Appellant, Unit Petroleum Company, appeals a judgment in favor of Appellee, David Pond Well Service d/b/a D.W.P. Production, in its action for a declaratory judgment related to the construction of two mineral leases: (1) an Oil, Gas and Mineral Lease between Unit, as Lessee, and Everett and Lora Tarbox, as Lessors, and (2) a subsequently executed Wellbore Oil & Gas Lease between Pond, as Lessee, and the Tarboxes, as Lessors.1 Furthermore, Unit seeks to “quiet title” to its leasehold interest, particularly as it pertains to the right of a mineral interest owner to designate a proration unit for purposes of obtaining a permit to produce under appropriate governmental regulations. Unit contends the trial court erred (1) by failing to give effect to the plain language of its unambiguous lease, (2) in finding Pond ratified an earlier designation of an eighty acre proration unit2 and (3) in ruling Unit is estopped from challenging Pond's claim to an appurtenant contractual right under its lease to designate a proration unit for the wellbore which would encompass portions of Unit's leasehold estate. We reverse the judgment of the trial court, render judgment declaring the rights of the parties as to those issues before this Court and remand for further proceedings consistent with this opinion.3

Background

Prior to 2003, the Tarboxes owned the south one-half of Section 539, Block 43, H. & T.C. RR. Co. Survey, Lipscomb County, Texas, containing 320 acres, more or less, encumbered by a then-existing oil, gas and mineral lease (designated for regulatory purposes by the Texas Railroad Commission as Lease No. 05840). By 2003, that prior lease had been assigned to BP America Production Company. In 1985, BP's predecessor, Vance Oil & Gas, Inc., drilled a well on the property and designated it the Tarbox # 1. By the end of 2003, the Tarbox # 1 had ceased to produce in paying quantities. BP acknowledged the well as a non-producing well and abandoned it, thereby allowing that lease to terminate.

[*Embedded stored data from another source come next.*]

(* ===== verification/MshEnv.v ===== *)
(** * src/msh: variables and the environment

    What the commands on variables and the environment do to the list of
    variables ([MshMem]), and what is found in it. *)
From stdpp Require Import strings.
From S2P Require Import Prelude Mem Str Fmt Parse Arr Sys Nlusctl Nlsock State Exits Cstr Util Msh MshMem MshCmd.

#[local] Arguments le_bytes : simpl never.

(** ** Names *)

(** The text of a variable starts with its name and an equals sign. *)
Definition defines (sn sv : list Z) : bool := bool_decide (sn ++ [61] `prefix_of` sv).

Lemma named_loop_spec fuel m v n sv sn :
  cstr_at m v sv -> cstr_at m n sn -> (length sn < fuel)%nat ->
  exists i, named_loop fuel m v n = Some (v + Z.of_nat i, n + Z.of_nat i) /\
    (i <= length sn)%nat /\ take i sv = take i sn /\ (i <= length sv)%nat /\
    ((i < length sn)%nat -> sv !! i <> sn !! i).
Proof.
  revert v n sv sn. induction fuel as [|fuel IH]; intros v n sv sn Hv Hn Hf; [lia|]. cbn [named_loop].
  destruct sn as [|y sn].
  { apply cstr_at_nil in Hn. unfold ld8. rewrite Hn. cbn. exists 0%nat. rewrite !Z.add_0_r.
    split; [done|]. split; [lia|]. split; [done|]. split; [lia|]. simpl. lia. }
  apply cstr_at_cons in Hn as (Hy & Hyr & Hn). unfold ld8. rewrite Hy. cbn [mbind option_bind].
  rewrite (proj2 (Z.eqb_neq _ _)) by lia. cbn [negb].
  assert (exists x, m !! v = Some x /\ (x = y <-> exists sv', sv = y :: sv')) as (x & Hx & Hxy).
  { destruct sv as [|x sv]; [apply cstr_at_nil in Hv; exists 0; split; [done|split; [lia|by intros []]]|].
    apply cstr_at_cons in Hv as (Hx & _ & _). exists x. split; [done|]. split; [intros ->; by eexists|by intros (? & [= -> _])]. }
  rewrite Hx. cbn [mbind option_bind]. destruct (Z.eqb_spec x y) as [Heq|Hne].
  - apply Hxy in Heq as [sv' ->]. apply cstr_at_cons in Hv as (_ & _ & Hv).
    destruct (IH _ _ _ _ Hv Hn) as (i & Hl & Hi & Ht & Hi' & Hd); [simpl in Hf; lia|].
    exists (S i). rewrite Hl. split; [do 2 f_equal; lia|]. simpl. split; [lia|]. split; [by rewrite Ht|].
    split; [lia|]. intros ?. apply Hd. lia.
  - exists 0%nat. rewrite !Z.add_0_r. split; [done|]. split; [lia|]. split; [done|]. split; [lia|].
    intros _ Hc. apply Hne, Hxy. destruct sv as [|x' sv]; [done|]. simpl in Hc. injection Hc as ->. by eexists.
Qed.

(** A byte of a string, or its end. *)
Lemma cstr_at_lookup m p s i :
  cstr_at m p s -> (i <= length s)%nat -> m !! (p + Z.of_nat i) = Some (default 0 (s !! i)).
Proof.
  intros [Hb _] Hi. rewrite bytes_at_zget in Hb. apply Hb.
  destruct (decide (i < length s)%nat) as [Hlt|Hge].
  - rewrite zget_app_l, zget_nat by lia. by destruct (lookup_lt_is_Some_2 s i Hlt) as [x ->].
  - rewrite zget_app_r by lia. rewrite (lookup_ge_None_2 s i) by lia.
    replace (Z.of_nat i - zlen s) with 0 by lia. done.
Qed.

Lemma defines_iff sn sv :
  defines sn sv = true <-> take (length sn) sv = sn /\ sv !! length sn = Some 61.
Proof.
  unfold defines. rewrite bool_decide_eq_true. split.
  - intros [k ->]. rewrite <- app_assoc. split; [by rewrite take_app_length|].
    by rewrite lookup_app_r, Nat.sub_diag by lia.
  - intros [Ht Hl]. exists (drop (S (length sn)) sv). rewrite <- app_assoc. simpl.
    rewrite <- Ht at 1. by rewrite (take_drop_middle _ _ _ Hl).
Qed.

Lemma named_spec m v n sv sn :
  cstr_at m v sv -> cstr_at m n sn -> named v n m = Some (defines sn sv).
Proof.
  intros Hv Hn. unfold named.
  destruct (named_loop_spec (str_fuel m) m v n sv sn Hv Hn) as (i & -> & Hi & Ht & Hi' & Hd).
  { apply cstr_at_size in Hn. unfold str_fuel. lia. }
  cbn [mbind option_bind]. unfold ld8. rewrite (cstr_at_lookup _ _ _ _ Hn Hi). cbn [mbind option_bind].
  destruct (decide (i < length sn)%nat) as [Hlt|Hge].
  - destruct (lookup_lt_is_Some_2 sn i Hlt) as [y Hy]. rewrite Hy. simpl.
    assert (y <> 0) by (destruct Hn as [_ Hs]; rewrite Forall_lookup in Hs; specialize (Hs _ _ Hy); lia).
    rewrite (proj2 (Z.eqb_neq _ _)) by done. simpl. f_equal. symmetry. apply not_true_is_false.
    intros [Hp _]%defines_iff. apply (Hd Hlt). rewrite <- Hp. by rewrite lookup_take_lt.
  - assert (i = length sn) as -> by lia. rewrite (lookup_ge_None_2 sn) by lia. simpl.
    rewrite (cstr_at_lookup _ _ _ _ Hv Hi'). cbn [mbind option_bind]. f_equal. rewrite firstn_all in Ht.
    destruct (defines sn sv) eqn:Hdef.
    + apply defines_iff in Hdef as [_ ->]. done.
    + apply not_true_iff_false in Hdef. destruct (sv !! length sn) as [x|] eqn:Hx; simpl; [|done].
      apply Z.eqb_neq. intros ->. by apply Hdef, defines_iff.
Qed.
(** ** The arguments of a command *)

Section args.
Context `{HK : !Kern mcall} `{HL : !Locals}.
Context (base : Z) (m0 : mem) (w : world) `{HB : !BrkKern base} (Hw : world_ok base m0 w).
Context {F : Prop} {E : sh -> trace mcall -> Prop}.

Abbreviation layout := (layout base m0 w).
Abbreviation ready := (ready base m0 w).
Abbreviation vars := (vars w).

(** An error at this place of the script is allowed. *)
Definition fails (c : sh) (t : trace mcall) (err arg : option (list Z)) (r : Z) : Prop :=
  forall c' t', errfd c' = errfd c -> line c' = line c -> visible t' = visible t -> @ends E c' t' err arg r.

(** A command at its argument number [i]. *)
Record at_arg (l : list ent) (ss : list (list Z)) (av : ptr) (i : Z) (c : sh) (t : trace mcall) : Prop := {
  aa_ready : ready l ss av c t;
  aa_argc : argc c = zlen ss;
  aa_argv : argv c = av;
  aa_argp : argp c = i /\ 0 <= i }.

Lemma starts_lookup p ss i s :
  ss !! i = Some s -> starts p ss !! i = Some (p + zlen (flat (take i ss))).
Proof.
  revert p i. induction ss as [|x ss IH]; intros p i Hi; [done|]. destruct i as [|i]; simpl in Hi.
  - simpl. by rewrite Z.add_0_r.
  - cbn [starts take]. change ((p :: starts (p + zlen x + 1) ss) !! S i) with (starts (p + zlen x + 1) ss !! i).
    rewrite (IH _ _ Hi). f_equal. rewrite flat_cons, length_app. simpl length. lia.
Qed.

Lemma flat_app ss ss' : flat (ss ++ ss') = flat ss ++ flat ss'.
Proof. unfold flat. by rewrite bind_app. Qed.
(** ** Scheduling *)

Lemma cmd_setprio_fine : fine cmd_setprio any.
Proof. unfold cmd_setprio. fine_steps. Qed.

Lemma cmd_scheduler_fine : fine cmd_scheduler any.
Proof.
  unfold cmd_scheduler, resolve_sched. fine_step. fine_step. eapply fine_bind with (P := any); [fine_steps|intros prio _].
  fine_step. eapply fine_bind with (P := any); [|intros t _; fine_steps]. fine_step. eapply fine_bind.
  { apply fine_lookup. eapply Forall_impl; [by apply (ended_spec 8)|]. intros y (_ & Hy & _). apply strncmp_l_total; [lia|lia|done]. }
  intros r _. fine_steps.
Qed.

Lemma parsetime_total m p s : cstr_at m p s -> is_Some (parsetime m p).
Proof.
  intros Hs. unfold parsetime. destruct (cstr_at_read _ _ _ p Hs) as (b & Hb & _); [lia|].
  assert (ld8 m p = Some b) as -> by done. cbn [mbind option_bind]. destruct (b =? 0); [by eexists|].
  destruct (parse_with_total u64 10 m p s 0 Hs) as (q & k & Hq & Hqr). assert (parseulong m p 0 = Some (q, k)) as -> by done. cbn [mbind option_bind].
  destruct (Z.eqb_spec q 0); [by eexists|]. destruct Hqr as [?|Hqr]; [done|].
  destruct (cstr_at_read _ _ _ q Hs Hqr) as (b' & Hb' & _). assert (ld8 m q = Some b') as -> by done. cbn [mbind option_bind].
  destruct (Z.eqb_spec b' 0); [by eexists|]. destruct (Z.eqb_spec b' 46) as [->|]; cbn [negb]; [|by eexists]. cbv zeta.
  assert (exists s', cstr_at m (q + 1) s') as [s' Hs'].
  { exists (drop (S (Z.to_nat (q - p))) s). replace (q + 1) with (p + Z.of_nat (S (Z.to_nat (q - p)))) by lia.
    apply cstr_at_drop; [|done]. assert (q <> p + zlen s); [|lia]. intros ->.
    pose proof (cstr_at_lookup _ _ _ (length s) Hs ltac:(lia)) as He. rewrite (lookup_ge_None_2 s) in He by lia. simpl in He. congruence. }
  destruct (parse_with_total u64 10 m (q + 1) s' 0 Hs') as (r & k' & Hr & Hrr). assert (parseulong m (q + 1) 0 = Some (r, k')) as -> by done. cbn [mbind option_bind].
  destruct (Z.eqb_spec r 0); [by eexists|]. destruct Hrr as [?|Hrr]; [done|].
  destruct (cstr_at_read _ _ _ r Hs' Hrr) as (b'' & Hb'' & _). assert (ld8 m r = Some b'') as -> by done. cbn [mbind option_bind].
  destruct (negb (b'' =? 0)); by eexists.
Qed.

Lemma cmd_sleep_fine : fine cmd_sleep any.
Proof.
  unfold cmd_sleep. fine_step. fine_step. eapply fine_bind.
  { apply (fine_rd _ _ _ _ _ _ _ _ _ _ any). intros c t HI _. destruct (cmd_str _ _ _ _ _ _ _ _ c t x HI H) as (s & Hs & _).
    destruct (parsetime_total _ _ _ Hs) as [r Hr]. by exists r. }
  intros r _. fine_steps.
Qed.
Lemma handlers_safe c t ch : 0 < ch < 256 ->
  Forall2 (fun st h => pinv st c t -> safely (h ch) c t pinv)
    [NIL; SEP; ARG; NIBSL; SEBSL; ARBSL; VSIGN; VCONT; COMMT; DQUOT; DQBSL; DQVSG; DQVCN; SQUOT; SQBSL; TRAIL] table.
Proof.
  intros Hch. unfold table. repeat (constructor; [intros HI|]); [..|constructor].
  - unfold parse_nil. repeat parse_step.
  - unfold parse_sep. repeat parse_step.
  - by apply (parse_arg_safe _ _ _ ARG).
  - unfold parse_nibsl. repeat parse_step.
  - unfold parse_sebsl. repeat parse_step.
  - unfold parse_arbsl. repeat parse_step.
  - unfold parse_vsign. repeat parse_step.
  - unfold parse_vcont. destruct (isalnum ch); [repeat parse_step|].
    apply (subst_var_then VCONT); [done|by left|]. intros c' t' HI'. by apply (parse_arg_safe _ _ _ NIL).
  - unfold parse_commt. destruct (ch =? 10); repeat parse_step.
  - by apply (parse_dquot_safe _ _ _ DQUOT).
  - unfold parse_dqbsl. apply to_state. repeat parse_step. apply xwp_ret. in_state.
  - unfold parse_dqvsg. repeat parse_step.
  - unfold parse_dqvcn. destruct (isalnum ch); [repeat parse_step|].
    apply (subst_var_then DQVCN); [done|by right|]. intros c' t' HI'. by apply (parse_dquot_safe _ _ _ NIL).
  - unfold parse_squot. repeat parse_step.
  - unfold parse_sqbsl. apply to_state. repeat parse_step. apply xwp_ret. in_state.
  - unfold parse_trail. repeat parse_step.
Qed.

Lemma handler_safe st h c t ch : zget table st = Some h -> pinv st c t -> 0 < ch < 256 -> safely (h ch) c t pinv.
Proof.
  intros Hh HI Hch. pose proof (handlers_safe c t ch Hch) as HF. unfold zget in Hh. case_decide as Hr; [|done].
  destruct (Forall2_lookup_r _ _ _ _ _ HF Hh) as (st' & Hst & Hs). apply Hs.
  assert (st' = st) as ->; [|done]. pose proof (lookup_lt_Some _ _ _ Hst) as Hlt. simpl in Hlt.
  assert (forall k, (k < 16)%nat -> [NIL; SEP; ARG; NIBSL; SEBSL; ARBSL; VSIGN; VCONT; COMMT; DQUOT; DQBSL; DQVSG; DQVCN; SQUOT; SQBSL; TRAIL] !! k = Some (Z.of_nat k)) as Hk.
  { intros k Hk. do 16 (destruct k as [|k]; [done|]). lia. }
  rewrite Hk in Hst by lia. injection Hst as <-. lia.
Qed.


(** *** Whole scripts *)

Definition sinv (c : sh) (t : trace mcall) : Prop := pinv (state c) c t.

Lemma pinv_field st c t s n : pinv st c t -> pinv st (c <| state := s |> <| line := n |>) t.
Proof.
  intros (l & ss & tail & Hd & Hrest). exists l, ss, tail. split; [|exact Hrest].
  destruct Hd as [[[] ? ? ? ?] ? ?]. by split; [split; [split|..]|..].
Qed.

Lemma dispatch_safe c t ch (Q : unit -> sh -> trace mcall -> Prop) :
  sinv c t -> 0 < ch < 256 -> (forall c' t', sinv c' t' -> Q tt c' t') -> safely (dispatch ch) c t Q.
Proof.
  intros HI Hch HQ. unfold dispatch. do 2 xwp_step. destruct (zget table (state c)) as [h|] eqn:Hh.
  - xwp_step. eapply xwp_mono; [by eapply handler_safe|]. intros st' c' t' HI'. xwp_step. apply HQ. unfold sinv. simpl.
    apply (pinv_field _ _ _ st' (line c')) in HI'. by destruct c'.
  - by eapply pinv_fatal.
Qed.

Lemma parse_safe buf c t (Q : unit -> sh -> trace mcall -> Prop) :
  sinv c t -> is_bytes buf -> (forall c' t', sinv c' t' -> Q tt c' t') -> safely (parse buf) c t Q.
Proof.
  intros HI Hbuf. revert c t HI. induction Hbuf as [|ch buf Hch Hbuf IH]; intros c t HI HQ; cbn [parse].
  - xwp_step. by apply HQ.
  - apply xwp_if; intros Hz; zbool; [by eapply pinv_fatal|]. xwp_step. apply dispatch_safe; [done|lia|]. intros c1 t1 HI1.
    do 2 xwp_step; [|by apply IH]. xwp_step. apply IH; [|done].
    apply (pinv_field _ _ _ (state c1) (s32 (line c1 + 1))) in HI1. unfold sinv in *. by destruct c1.
Qed.

Lemma parse_finish_safe c t (Q : unit -> sh -> trace mcall -> Prop) :
  sinv c t -> (forall c' t', Q tt c' t') -> safely parse_finish c t Q.
Proof.
  intros HI HQ. unfold parse_finish. do 6 xwp_step. apply xwp_if; intros _; [xwp_step; apply HQ|].
  apply xwp_if; intros _; [xwp_step; apply HQ|]. xwp_step.
  assert (forall c' t', pinv NIL c' t' -> safely execute c' t' Q) as Hex.
  { intros c' t' HI'. eapply xwp_mono; [by apply (execute_safe NIL NIL)|]. intros [] c2 t2 _. apply HQ. }
  repeat (apply xwp_if; intros _).
  - xwp_step. apply Hex, (pinv_plain _ _ _ _ HI). done.
  - eapply (push_end_safe _ NIL); [exact HI|done|exact Hex].
  - xwp_step. apply Hex, (pinv_plain _ _ _ _ HI). done.
  - by eapply pinv_fatal.
Qed.

(** A message without the name of the script. *)
Lemma quit_safe {A} err p arg r c t (Q : A -> sh -> trace mcall -> Prop) :
  ostr (ram c) p = Some arg -> safely (quit err p r) c t Q.
Proof.
  intros Hp. unfold quit. do 3 xwp_step. eapply xwp_rd; [exact Hp|]. apply error_l_wp; [by exists None|by intros f r1 r2].
Qed.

Thereafter, on July 19, 2005, the Tarboxes, as lessors, executed a new Oil, Gas and Mineral Lease, in favor of Armer & Quillan, L.L.C., as lessee, covering the same property, in return for a bonus of $150 per acre—or approximately $48,000. Approximately five months later, Armer & Quillan assigned that lease to Unit Petroleum Company; therefore, for purposes of this opinion we refer to that lease as the “Unit Lease.” The Unit Lease provided, in pertinent part, as follows:

1. Lessor ... hereby grants, leases and lets exclusively unto Lessee for the purpose of (a) exploring, prospecting, drilling and mining thereof for the producing therefrom, and from lands operated therewith, oil, gas and all other minerals, (b) saving, treating, transporting and caring for said products, (c) removing therefrom, and from lands operated therewith, water, brine and other refuse, injecting the same, gas, and any other substances into the subsurface thereof, (d) exercising all rights and privileges hereinafter granted to Lessee, and (e) constructing, operating and maintaining thereon all structures and facilities necessary or convenient for any and all said purposes, together with reversionary rights of Lessor, the following described land in Lipscomb County, Texas, to-wit:
The S/2 of Section 539, Block 43, H & TC Survey covering 320.00 acres more or less.
See Exhibit “A” attached hereto and made a part of this lease....
The lease covers all of the land described above, and in addition thereto there is hereby leased, let and demised to the same extent as if it were described herein specifically, whether the same be in said survey or in adjacent surveys, all land owned or claimed by Lessor adjacent to the land herein-above particularly described ....

* * *

4. Lessee is granted the right and power to pool all or any part of the leased premises with any other lands, as to any stratum or strata and as to any mineral or minerals, and as to all or any interests therein, and by whomsoever owned, for development and operation of the same as a unit or units....

* * *

8. The rights of either party hereunder may be assigned in whole or in part....

* * *

10. Lessor hereby warrants and agrees to defend the title to the leased premises.

* * *

Exhibit “A”

Notwithstanding any of the provisions of this lease to the contrary, it is additionally agreed as follows:
RESERVATION OF WELLBORE OF TARBOX UNIT # 1: LESSOR reserves the wellbore of the Tabox (sic) Unit # 1 well located on the leased premises, to be produced by LESSOR or his assigns and lessees. This reservation only applies to the wellbore as it currently exists and production only from the Cleveland formation, defined herein as between the depths of 7,930 feet subsurface to 7,990 feet subsurface, in which the wellbore is currently completed.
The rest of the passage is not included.